▶ [Exercise material]:
BEGIN
(** Modelled from the spec: [PeekQueueValue] of [queue-with-sizes.js].
    "peek(): returns the head value without mutation." *)
Definition PeekQueueValue (q : list (WriteRecord * num)) : option WriteRecord :=
  match q with
  | [] => None
  | (value, _) :: _ => Some value
  end.

(** Modelled from the spec: [GetTotalQueueSize] of [queue-with-sizes.js].
    "totalSize(): sum of sizes of all current records." *)
Definition GetTotalQueueSize (q : list (WriteRecord * num)) : num :=
  fold_left (fun total pair => nadd total (snd pair)) q nzero.

(** *** Abstract operations for the WritableStream (lines 92-394) *)

Definition IsWritableStreamLocked (s : WritableStream) : bool :=
  match _writer s with
  | None => false
  | Some _ => true
  end.

Definition WritableStreamIsReadyForWrites (s : WritableStream) : bool :=
  if StreamState_eqb (_state s) writable && negb (is_set (_pendingAbortRequest s))
     && negb (is_set (_closeRequest s))
     && match _backpressure s with Some true => true | _ => false end
  then true
  else false.

Definition WritableStreamHasOperationMarkedInflight (s : WritableStream) : bool :=
  if negb (is_set (_inflightWriteRequest s)) && negb (is_set (_inflightCloseRequest s))
  then false
  else true.

Definition WritableStreamRejectClosedPromiseIfAny : M unit :=
  s ← gets stream;
  match _writer s with
  | Some writer =>
      defaultWriterClosedPromiseReject writer (_storedError s)
      (* writer._closedPromise.catch(() => {}) only marks the rejection as handled *)
  | None => mret tt
  end.

Definition WritableStreamRejectPendingAbortRequest : M unit :=
  s ← gets stream;
  match _pendingAbortRequest s with
  | Some abortRequest =>
      call_reject (ar_promise abortRequest) (_storedError s);;
      modify (with_stream (set_pendingAbortRequest None))
  | None => mret tt
  end.

Definition WritableStreamRejectPromisesInReactionToError : M unit :=
  s ← gets stream;
  assert (StreamState_eqb (_state s) errored) no_message;;
  let storedError := _storedError s in
  for_each (_writeRequests s) (fun writeRequest =>
    call_reject (rq_promise writeRequest) storedError);;
  modify (with_stream (set_writeRequests []));;
  s ← gets stream;
  match _closeRequest s with
  | Some closeRequest =>
      assert (negb (is_set (_inflightCloseRequest s))) no_message;;
      call_reject (rq_promise closeRequest) storedError;;
      modify (with_stream (set_closeRequest None))
  | None => mret tt
  end;;
  WritableStreamRejectClosedPromiseIfAny.

(** [isPending] is [None] when the caller passes two arguments only. *)
Definition WritableStreamDefaultWriterEnsureReadyPromiseRejectedWith
    (error : Value) (isPending : option bool) : M unit :=
  s ← gets stream;
  match _writer s with
  | None => mret tt
  | Some writer =>
      let isPending :=
        match isPending with
        | None => WritableStreamIsReadyForWrites s
        | Some b => b
        end in
      (if isPending
       then defaultWriterReadyPromiseReject writer error
       else defaultWriterReadyPromiseResetToRejected writer error)
      (* writer._readyPromise.catch(() => {}) only marks the rejection as handled *)
  end.

Definition WritableStreamFinishAbort : M unit :=
  modify (with_stream (set_state errored));;
  e ← new_error TypeError "Aborted";
  modify (with_stream (set_storedError e));;
  WritableStreamRejectPromisesInReactionToError.

(** [PromiseInvokeOrNoop(sink, method, args)] ([helpers.js]): the method is
    called if the sink has it, and the call yields a promise.  The call is
    logged and the promise becomes a pending task with its continuation. *)
Definition PromiseInvokeOrNoop (call : SinkCall) (continuation : Task) : M unit :=
  modify (with_sinkCalls (fun l => l ++ [call])%list);;
  modify (with_tasks (fun l => l ++ [continuation])%list).

(** Returns [sinkAbortPromise.then(() => undefined)]; [fwd] is the request
    the caller forwards that promise to, if any. *)
Definition WritableStreamDefaultControllerAbort (reason : Value) (fwd : option pid) : M pid :=
  modify (with_controller (set_queue []));;
  p ← new_promise Pending;
  PromiseInvokeOrNoop (SinkAbort reason) (TAbort p fwd);;
  mret p.

Definition WritableStreamAbort (reason : Value) : M pid :=
  state ← gets (fun w => _state (stream w));
  if StreamState_eqb state closed then Promise_resolve VUndefined
  else if StreamState_eqb state errored then
    storedError ← gets (fun w => _storedError (stream w));
    Promise_reject storedError
  else
    error ← new_error TypeError "Aborted";
    s ← gets stream;
    if is_set (_pendingAbortRequest s) then Promise_reject error
    else
      assert (StreamState_eqb state writable) "state must be writable or closing";;
      (* assert(controller !== undefined): the controller always exists here *)
      WritableStreamDefaultWriterEnsureReadyPromiseRejectedWith error None;;
      s ← gets stream;
      if negb (WritableStreamHasOperationMarkedInflight s) then
        WritableStreamFinishAbort;;
        WritableStreamDefaultControllerAbort reason None
      else
        promise ← new_promise Pending;
        modify (with_stream (set_pendingAbortRequest
          (Some {| ar_promise := promise; _reason := reason |})));;
        mret promise.

(** *** WritableStream API exposed for controllers *)

Definition WritableStreamAddWriteRequest : M pid :=
  s ← gets stream;
  assert (IsWritableStreamLocked s) no_message;;
  assert (StreamState_eqb (_state s) writable) no_message;;
  promise ← new_promise Pending;
  modify (with_stream (fun s =>
    set_writeRequests (_writeRequests s ++ [{| rq_promise := promise |}])%list s));;
  mret promise.

Definition WritableStreamFinishInflightWrite : M unit :=
  s ← gets stream;
  assert (is_set (_inflightWriteRequest s)) no_message;;
  match _inflightWriteRequest s with
  | Some r => call_resolve (rq_promise r) VUndefined
  | None => mret tt
  end;;
  modify (with_stream (set_inflightWriteRequest None));;
  s ← gets stream;
  let state := _state s in
  if StreamState_eqb state errored then
    WritableStreamRejectPendingAbortRequest;;
    WritableStreamRejectPromisesInReactionToError
  else
    match _pendingAbortRequest s with
    | None => mret tt
    | Some _ =>
        WritableStreamFinishAbort;;
        abortRequest ← gets (fun w => _pendingAbortRequest (stream w));
        modify (with_stream (set_pendingAbortRequest None));;
        match abortRequest with
        | Some abortRequest =>
            WritableStreamDefaultControllerAbort (_reason abortRequest)
              (Some (ar_promise abortRequest));;
            mret tt
        | None =>
            e ← new_error TypeError "Cannot read property '_reason' of undefined";
            throw e
        end
    end.

Definition WritableStreamFinishInflightWriteWithError (reason : Value) : M unit :=
  s ← gets stream;
  assert (is_set (_inflightWriteRequest s)) no_message;;
  match _inflightWriteRequest s with
  | Some r => call_reject (rq_promise r) reason
  | None => mret tt
  end;;
  modify (with_stream (set_inflightWriteRequest None));;
  s ← gets stream;
  let state := _state s in
  let wasAborted := is_set (_pendingAbortRequest s) in
  let isReadyForWrites := WritableStreamIsReadyForWrites s in
  (if StreamState_eqb state errored then
     WritableStreamRejectPendingAbortRequest
   else
     assert (StreamState_eqb state writable) no_message;;
     modify (with_stream (set_state errored));;
     modify (with_stream (set_storedError reason));;
     (if negb wasAborted
      then WritableStreamDefaultWriterEnsureReadyPromiseRejectedWith reason (Some isReadyForWrites)
      else mret tt);;
     WritableStreamRejectPendingAbortRequest);;
  WritableStreamRejectPromisesInReactionToError.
END
▶ [Required action]: Please give the data again in full, exactly as written.

▶ [The answer]:
(** Modelled from the spec: [PeekQueueValue] of [queue-with-sizes.js].
    "peek(): returns the head value without mutation." *)
Definition PeekQueueValue (q : list (WriteRecord * num)) : option WriteRecord :=
  match q with
  | [] => None
  | (value, _) :: _ => Some value
  end.

(** Modelled from the spec: [GetTotalQueueSize] of [queue-with-sizes.js].
    "totalSize(): sum of sizes of all current records." *)
Definition GetTotalQueueSize (q : list (WriteRecord * num)) : num :=
  fold_left (fun total pair => nadd total (snd pair)) q nzero.

(** *** Abstract operations for the WritableStream (lines 92-394) *)

Definition IsWritableStreamLocked (s : WritableStream) : bool :=
  match _writer s with
  | None => false
  | Some _ => true
  end.

Definition WritableStreamIsReadyForWrites (s : WritableStream) : bool :=
  if StreamState_eqb (_state s) writable && negb (is_set (_pendingAbortRequest s))
     && negb (is_set (_closeRequest s))
     && match _backpressure s with Some true => true | _ => false end
  then true
  else false.

Definition WritableStreamHasOperationMarkedInflight (s : WritableStream) : bool :=
  if negb (is_set (_inflightWriteRequest s)) && negb (is_set (_inflightCloseRequest s))
  then false
  else true.

Definition WritableStreamRejectClosedPromiseIfAny : M unit :=
  s ← gets stream;
  match _writer s with
  | Some writer =>
      defaultWriterClosedPromiseReject writer (_storedError s)
      (* writer._closedPromise.catch(() => {}) only marks the rejection as handled *)
  | None => mret tt
  end.

Definition WritableStreamRejectPendingAbortRequest : M unit :=
  s ← gets stream;
  match _pendingAbortRequest s with
  | Some abortRequest =>
      call_reject (ar_promise abortRequest) (_storedError s);;
      modify (with_stream (set_pendingAbortRequest None))
  | None => mret tt
  end.

Definition WritableStreamRejectPromisesInReactionToError : M unit :=
  s ← gets stream;
  assert (StreamState_eqb (_state s) errored) no_message;;
  let storedError := _storedError s in
  for_each (_writeRequests s) (fun writeRequest =>
    call_reject (rq_promise writeRequest) storedError);;
  modify (with_stream (set_writeRequests []));;
  s ← gets stream;
  match _closeRequest s with
  | Some closeRequest =>
      assert (negb (is_set (_inflightCloseRequest s))) no_message;;
      call_reject (rq_promise closeRequest) storedError;;
      modify (with_stream (set_closeRequest None))
  | None => mret tt
  end;;
  WritableStreamRejectClosedPromiseIfAny.

(** [isPending] is [None] when the caller passes two arguments only. *)
Definition WritableStreamDefaultWriterEnsureReadyPromiseRejectedWith
    (error : Value) (isPending : option bool) : M unit :=
  s ← gets stream;
  match _writer s with
  | None => mret tt
  | Some writer =>
      let isPending :=
        match isPending with
        | None => WritableStreamIsReadyForWrites s
        | Some b => b
        end in
      (if isPending
       then defaultWriterReadyPromiseReject writer error
       else defaultWriterReadyPromiseResetToRejected writer error)
      (* writer._readyPromise.catch(() => {}) only marks the rejection as handled *)
  end.

Definition WritableStreamFinishAbort : M unit :=
  modify (with_stream (set_state errored));;
  e ← new_error TypeError "Aborted";
  modify (with_stream (set_storedError e));;
  WritableStreamRejectPromisesInReactionToError.

(** [PromiseInvokeOrNoop(sink, method, args)] ([helpers.js]): the method is
    called if the sink has it, and the call yields a promise.  The call is
    logged and the promise becomes a pending task with its continuation. *)
Definition PromiseInvokeOrNoop (call : SinkCall) (continuation : Task) : M unit :=
  modify (with_sinkCalls (fun l => l ++ [call])%list);;
  modify (with_tasks (fun l => l ++ [continuation])%list).

(** Returns [sinkAbortPromise.then(() => undefined)]; [fwd] is the request
    the caller forwards that promise to, if any. *)
Definition WritableStreamDefaultControllerAbort (reason : Value) (fwd : option pid) : M pid :=
  modify (with_controller (set_queue []));;
  p ← new_promise Pending;
  PromiseInvokeOrNoop (SinkAbort reason) (TAbort p fwd);;
  mret p.

Definition WritableStreamAbort (reason : Value) : M pid :=
  state ← gets (fun w => _state (stream w));
  if StreamState_eqb state closed then Promise_resolve VUndefined
  else if StreamState_eqb state errored then
    storedError ← gets (fun w => _storedError (stream w));
    Promise_reject storedError
  else
    error ← new_error TypeError "Aborted";
    s ← gets stream;
    if is_set (_pendingAbortRequest s) then Promise_reject error
    else
      assert (StreamState_eqb state writable) "state must be writable or closing";;
      (* assert(controller !== undefined): the controller always exists here *)
      WritableStreamDefaultWriterEnsureReadyPromiseRejectedWith error None;;
      s ← gets stream;
      if negb (WritableStreamHasOperationMarkedInflight s) then
        WritableStreamFinishAbort;;
        WritableStreamDefaultControllerAbort reason None
      else
        promise ← new_promise Pending;
        modify (with_stream (set_pendingAbortRequest
          (Some {| ar_promise := promise; _reason := reason |})));;
        mret promise.

(** *** WritableStream API exposed for controllers *)

Definition WritableStreamAddWriteRequest : M pid :=
  s ← gets stream;
  assert (IsWritableStreamLocked s) no_message;;
  assert (StreamState_eqb (_state s) writable) no_message;;
  promise ← new_promise Pending;
  modify (with_stream (fun s =>
    set_writeRequests (_writeRequests s ++ [{| rq_promise := promise |}])%list s));;
  mret promise.

Definition WritableStreamFinishInflightWrite : M unit :=
  s ← gets stream;
  assert (is_set (_inflightWriteRequest s)) no_message;;
  match _inflightWriteRequest s with
  | Some r => call_resolve (rq_promise r) VUndefined
  | None => mret tt
  end;;
  modify (with_stream (set_inflightWriteRequest None));;
  s ← gets stream;
  let state := _state s in
  if StreamState_eqb state errored then
    WritableStreamRejectPendingAbortRequest;;
    WritableStreamRejectPromisesInReactionToError
  else
    match _pendingAbortRequest s with
    | None => mret tt
    | Some _ =>
        WritableStreamFinishAbort;;
        abortRequest ← gets (fun w => _pendingAbortRequest (stream w));
        modify (with_stream (set_pendingAbortRequest None));;
        match abortRequest with
        | Some abortRequest =>
            WritableStreamDefaultControllerAbort (_reason abortRequest)
              (Some (ar_promise abortRequest));;
            mret tt
        | None =>
            e ← new_error TypeError "Cannot read property '_reason' of undefined";
            throw e
        end
    end.

Definition WritableStreamFinishInflightWriteWithError (reason : Value) : M unit :=
  s ← gets stream;
  assert (is_set (_inflightWriteRequest s)) no_message;;
  match _inflightWriteRequest s with
  | Some r => call_reject (rq_promise r) reason
  | None => mret tt
  end;;
  modify (with_stream (set_inflightWriteRequest None));;
  s ← gets stream;
  let state := _state s in
  let wasAborted := is_set (_pendingAbortRequest s) in
  let isReadyForWrites := WritableStreamIsReadyForWrites s in
  (if StreamState_eqb state errored then
     WritableStreamRejectPendingAbortRequest
   else
     assert (StreamState_eqb state writable) no_message;;
     modify (with_stream (set_state errored));;
     modify (with_stream (set_storedError reason));;
     (if negb wasAborted
      then WritableStreamDefaultWriterEnsureReadyPromiseRejectedWith reason (Some isReadyForWrites)
      else mret tt);;
     WritableStreamRejectPendingAbortRequest);;
  WritableStreamRejectPromisesInReactionToError.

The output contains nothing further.